マルク・マルケスに次ぎ、当地で強さを誇示するアレックス・リンスにも同じことが言え、上位を狙うチャンス。ポルトガルで4ポイント、アルゼンチンで3ポイントを稼いだ総合15位の中上貴晶は、昨年10番グリッドから14位。確実に前進していることから、得意とするヘレス・サーキット-アンヘル・ニエトを前に、更に一歩踏み出したいところ。
Moto2™
3月上旬にトレーニングアクシデントが原因で左手首を脱臼骨折した小椋藍が前戦アルゼンチンGPで復帰。今回もテスト的な意味合いが強い週末となり、腰椎骨折で欠場する野左根航汰の代役には、前戦に引き続き、南本宗一郎が起用される。
開幕直前に右手首と右前腕を手術した軽量級王者イサン・グエバラが中量級デビュー。3月のプライベートテストで足首を負傷したアレイシ・エスクリチとオフィシャルテストで右手を負傷したルーカス・トゥロビッチも復帰予定。
Moto3™
開幕戦のウォームアップラップ中に右肩を脱臼したロレンソォ・フェロンは、脱臼癖を治す目的で手術を受けたことから、アルゼンチンで3位表彰台を獲得したアンドレア・ミニョが代役を継続。緒戦のゴール直後に他車と激突して骨折した左足首を手術したジョエル・ケルソの参戦は微妙。
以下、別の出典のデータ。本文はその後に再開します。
(** A worksheet as its rows from row 1, each row as its cells from column
    1 (a created cell that was never given a value reads [CNA], openpyxl's
    [None]); a workbook as its sheets in order with their titles. *)
Definition worksheet := list (list cell).
Definition workbook := list (string * worksheet).

(** [ws.max_row]: at least 1, also for a sheet without rows. *)
Definition max_row (ws : worksheet) : nat := Nat.max 1%nat (length ws).

(** [ws.delete_rows(idx, amount)]: rows [idx] to [idx + amount - 1] go, the
    rows below move up. *)
Definition delete_rows (idx amount : nat) (ws : worksheet) : worksheet :=
  (firstn (idx - 1)%nat ws ++ skipn (idx - 1 + amount)%nat ws)%list.

Fixpoint update_nth {A} (n : nat) (f : A -> A) (l : list A) : list A :=
  match l, n with
  | [], _ => []
  | x :: l', O => f x :: l'
  | x :: l', S n' => x :: update_nth n' f l'
  end.

(** [ws.cell(row=r, column=c, value=v)], 1-based, creating the missing rows
    and cells. *)
Definition set_cell (r c : nat) (v : cell) (ws : worksheet) : worksheet :=
  let ws' := (ws ++ repeat [] (r - length ws))%list in
  update_nth (r - 1)%nat
    (fun row => update_nth (c - 1)%nat (fun _ => v) (row ++ repeat CNA (c - length row))%list) ws'.

(** Line 54-55: the cells of one row, from column [c]. *)
Fixpoint write_row (r c : nat) (values : list cell) (ws : worksheet) : worksheet :=
  match values with
  | [] => ws
  | v :: vs => write_row r (S c) vs (set_cell r c v ws)
  end.

(** Lines 51-55: the rows from row [r]. *)
Fixpoint write_rows (r : nat) (rows : list (list cell)) (ws : worksheet) : worksheet :=
  match rows with
  | [] => ws
  | row :: rs => write_rows (S r) rs (write_row r 1%nat row ws)
  end.

Definition sheet_names (wb : workbook) : list string := map fst wb.

(** [wb[name]] *)
Definition get_sheet (name : string) (wb : workbook) : option worksheet :=
  option_map snd (find (fun p => String.eqb (fst p) name) wb).

Fixpoint put_sheet (name : string) (ws : worksheet) (wb : workbook) : workbook :=
  match wb with
  | [] => []
  | (n, ws') :: wb' =>
      if String.eqb n name then (n, ws) :: wb' else (n, ws') :: put_sheet name ws wb'
  end.

(** One pass of the loop of lines 34-55; [None] when it raises.  A new
    sheet ([wb.create_sheet]) comes after the existing ones. *)
Definition save_sheet (wb : workbook) (entry : string * option table) : option workbook :=
  let (sheet_name, odf) := entry in
  match odf with
  | None => Some wb
  | Some df =>
      if table_empty df then Some wb else
      match clean_columns df sheet_name with
      | None => None
      | Some df' =>
          let wb1 := if mem sheet_name (sheet_names wb) then wb else (wb ++ [(sheet_name, [])])%list in
          let ws := match get_sheet sheet_name wb1 with Some ws => ws | None => [] end in
          let ws1 := if (3 <=? max_row ws)%nat then delete_rows 3 (max_row ws - 2) ws else ws in
          Some (put_sheet sheet_name (write_rows 3 (table_rows df') ws1) wb1)
      end
  end.

Fixpoint save_sheets (wb : workbook) (result : list (string * option table)) : option workbook :=
  match result with
  | [] => Some wb
  | e :: rest => match save_sheet wb e with None => None | Some wb' => save_sheets wb' rest end
  end.

(** [save_to_excel(file_path, result)]: [file] is the workbook stored at
    [file_path] ([None] when [load_workbook] raises), [result] the dict's
    items in order.  The outcome is the returned boolean and the stored
    workbook afterwards: only [wb.save] (line 58) writes it.  The failures
    modelled are those of [clean_columns]; the exceptions of openpyxl (a
    cell value it refuses, a sheet title that clashes with another one
    ignoring case) and of [wb.save] itself (a locked or read-only file),
    on which the code returns [False], are not. *)
Definition save_to_excel (file : option workbook) (result : list (string * option table))
  : bool * option workbook :=
  match file with
  | None => (false, file)
  | Some wb =>
      match save_sheets wb result with
      | None => (false, file)
      | Some wb' => (true, Some wb')
      end
  end.

End Save.

(** ** A sample workbook

    A date formatter standing for [pd.to_datetime(..., errors="coerce")
    .dt.strftime("%d/%m/%Y")] on a column of one date, and the workbook
    of [file_path] after an earlier run: the two input sheets, and MATCHED
    and PREV_FY_ITC with a title row, a header row and old data rows. *)
Definition sample_format_dates (c : column) : column :=
  map (fun x => match x with CText "2024-05-01" => CText "01/05/2024"
                          | CText "2024-06-11" => CText "11/06/2024"
                          | CText "2025-04-02" => CText "02/04/2025"
                          | _ => CNA end) c.

Definition sample_workbook : workbook :=
  [("GSTN", [[CText "GSTR-2B"]; [CText "GSTN"; CText "Invoice Number"; CText "Invoice Date"];
             [CText "27AAA"; CText "INV1"; CText "2024-05-01"]]);
   ("BOOKS", [[CText "Purchase register"]; [CText "GSTN"; CText "Invoice Number"; CText "Invoice Date"];
              [CText "27AAA"; CText "inv1"; CText "2024-05-01"];
              [CText "29BBB"; CText "B7"; CText "2025-04-02"]]);
   ("MATCHED", [[CText "Matched"]; [CText "GSTN"; CText "Invoice Number"];
                [CText "24CCC"; CText "OLD1"]; [CText "24CCC"; CText "OLD2"]]);
   ("PREV_FY_ITC", [[CText "Previous year"]; [CText "GSTN"]; [CText "24CCC"]])].

(** The DataFrames [result] holds for that workbook: one matched pair, no
    unmatched GSTN row (empty DataFrames) and one BOOKS row without a
    partner. *)
Definition sample_matched : table :=
  [("GSTN", [CText "27AAA"]); ("Invoice Number_gstn", [CText "INV1"]);
   ("Invoice Date_gstn", [CText "2024-05-01"]); ("gstr1_filing_date", [CText "2024-06-11"]);
   ("InvoiceNumber_clean", [CText "1"]); ("InvoiceNumber_original_gstn", [CText "INV1"]);
   ("Invoice Number_books", [CText "inv1"]); ("Invoice Date_books", [CText "2024-05-01"]);
   ("InvoiceNumber_original_books", [CText "inv1"]); ("MIS_MATCHED", [CBool false])].

Definition sample_next_fy : table :=
  [("GSTN", [CText "29BBB"]); ("Invoice Number_books", [CText "B7"]);
   ("Invoice Date_books", [CText "2025-04-02"]); ("InvoiceNumber_original_books", [CText "B7"]);
   ("_merge", [CText "right_only"])].

Definition sample_result : list (string * option table) :=
  [("MATCHED", Some sample_matched); ("PREV_FY_ITC", Some []); ("NOTINBOOKS", Some []);
   ("NEXT_FY_ITC", Some sample_next_fy)].

(** A DataFrame whose two columns both clean to [Invoice Date]: the date
    formatting of line 98 finds two columns of that name and raises. *)
Definition sample_clash : table :=
  [("Invoice Date_gstn", [CText "2024-05-01"]); ("Invoice Date", [CText "2024-05-01"])].

Definition sample_failing_result : list (string * option table) :=
  [("MATCHED", Some sample_matched); ("NOTINBOOKS", Some sample_clash)].

(** * Properties *)

(** ** Key normalizer *)

Lemma re_sub_alpha_no_alpha (s : string) :
  forallb (fun c => negb (is_ascii_alpha c)) (list_ascii_of_string (re_sub_alpha s)) = true.
Proof.
  induction s as [|c s IH]; simpl; [reflexivity|].
  destruct (is_ascii_alpha c) eqn:E; simpl; [exact IH|].
  rewrite E, IH. reflexivity.
Qed.

Lemma re_sub_alpha_fixed (s : string) :
  forallb (fun c => negb (is_ascii_alpha c)) (list_ascii_of_string s) = true ->
  re_sub_alpha s = s.
Proof.
  induction s as [|c s IH]; simpl; [reflexivity|].
  intros H. apply andb_true_iff in H as [Hc Hs].
  destruct (is_ascii_alpha c); [discriminate|].
  rewrite IH by exact Hs. reflexivity.
Qed.

(** C8: [clean_invoice_number] is the spec's normalizer: on a present
    string it keeps exactly the characters that are not ASCII letters, in
    their order; on a missing cell it gives a missing key.  (As a Rocq
    function it has no effect.) *)
Theorem clean_invoice_number_removes_letters (invoice_str : option string) :
  clean_invoice_number invoice_str = spec_normalize invoice_str
  /\ clean_invoice_number None = None.
Proof.
  split; [|reflexivity].
  destruct invoice_str as [s|]; [|reflexivity].
  simpl. f_equal.
  induction s as [|c s IH]; [reflexivity|].
  simpl. destruct (is_ascii_alpha c); simpl; rewrite IH; reflexivity.
Qed.

(** C9: normalizing a normalized key gives the same key. *)
Theorem clean_invoice_number_idempotent (invoice_str : option string) :
  clean_invoice_number (clean_invoice_number invoice_str) = clean_invoice_number invoice_str.
Proof.
  destruct invoice_str as [s|]; [|reflexivity].
  simpl. f_equal. apply re_sub_alpha_fixed, re_sub_alpha_no_alpha.
Qed.

(** ** The merge *)

Lemma key_eqb_refl (k : string * string) : key_eqb k k = true.
Proof. destruct k; unfold key_eqb; simpl; rewrite !String.eqb_refl; reflexivity. Qed.

Lemma same_key_refl (x : row) : same_key x x = true.
Proof. apply key_eqb_refl. Qed.

Lemma key_eqb_true (k1 k2 : string * string) : key_eqb k1 k2 = true <-> k1 = k2.
Proof.
  destruct k1 as [a b], k2 as [c d]; unfold key_eqb; simpl.
  rewrite andb_true_iff, !String.eqb_eq. split; [intros [-> ->]|intros [= -> ->]]; auto.
Qed.

Lemma row_eqb_true (a b : row) : row_eqb a b = true <-> a = b.
Proof. unfold row_eqb; destruct (row_eq_dec a b); split; congruence. Qed.

Lemma in_rows_true (x : row) (l : list row) : in_rows x l = true <-> In x l.
Proof.
  unfold in_rows. rewrite existsb_exists. split.
  - intros [y [Hy E]]. apply row_eqb_true in E. subst. exact Hy.
  - intros H. exists x. split; [exact H|]. apply row_eqb_true. reflexivity.
Qed.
5人が参戦する日本勢は、3年ぶりに優勝を挙げた総合3位鈴木竜生を筆頭に、連続してポイント圏内に進出した総合8位鳥羽海渡、3月のプライベートテストから特筆する走りを見せる総合12位佐々木歩夢、前戦でトップ10入りした総合14位山中琉聖、連続完走の古里太陽が優勝、表彰台、ポイント圏内の進出を狙う。
天気予報
金曜日は最高気温26度、最低気温19度、降水確率13%の曇り。土曜日は最高気温27度、最低気温14度、降水確率31%の曇り。日曜日は最高気温22度、最低気温10度、降水確率3%の晴れが予報されている。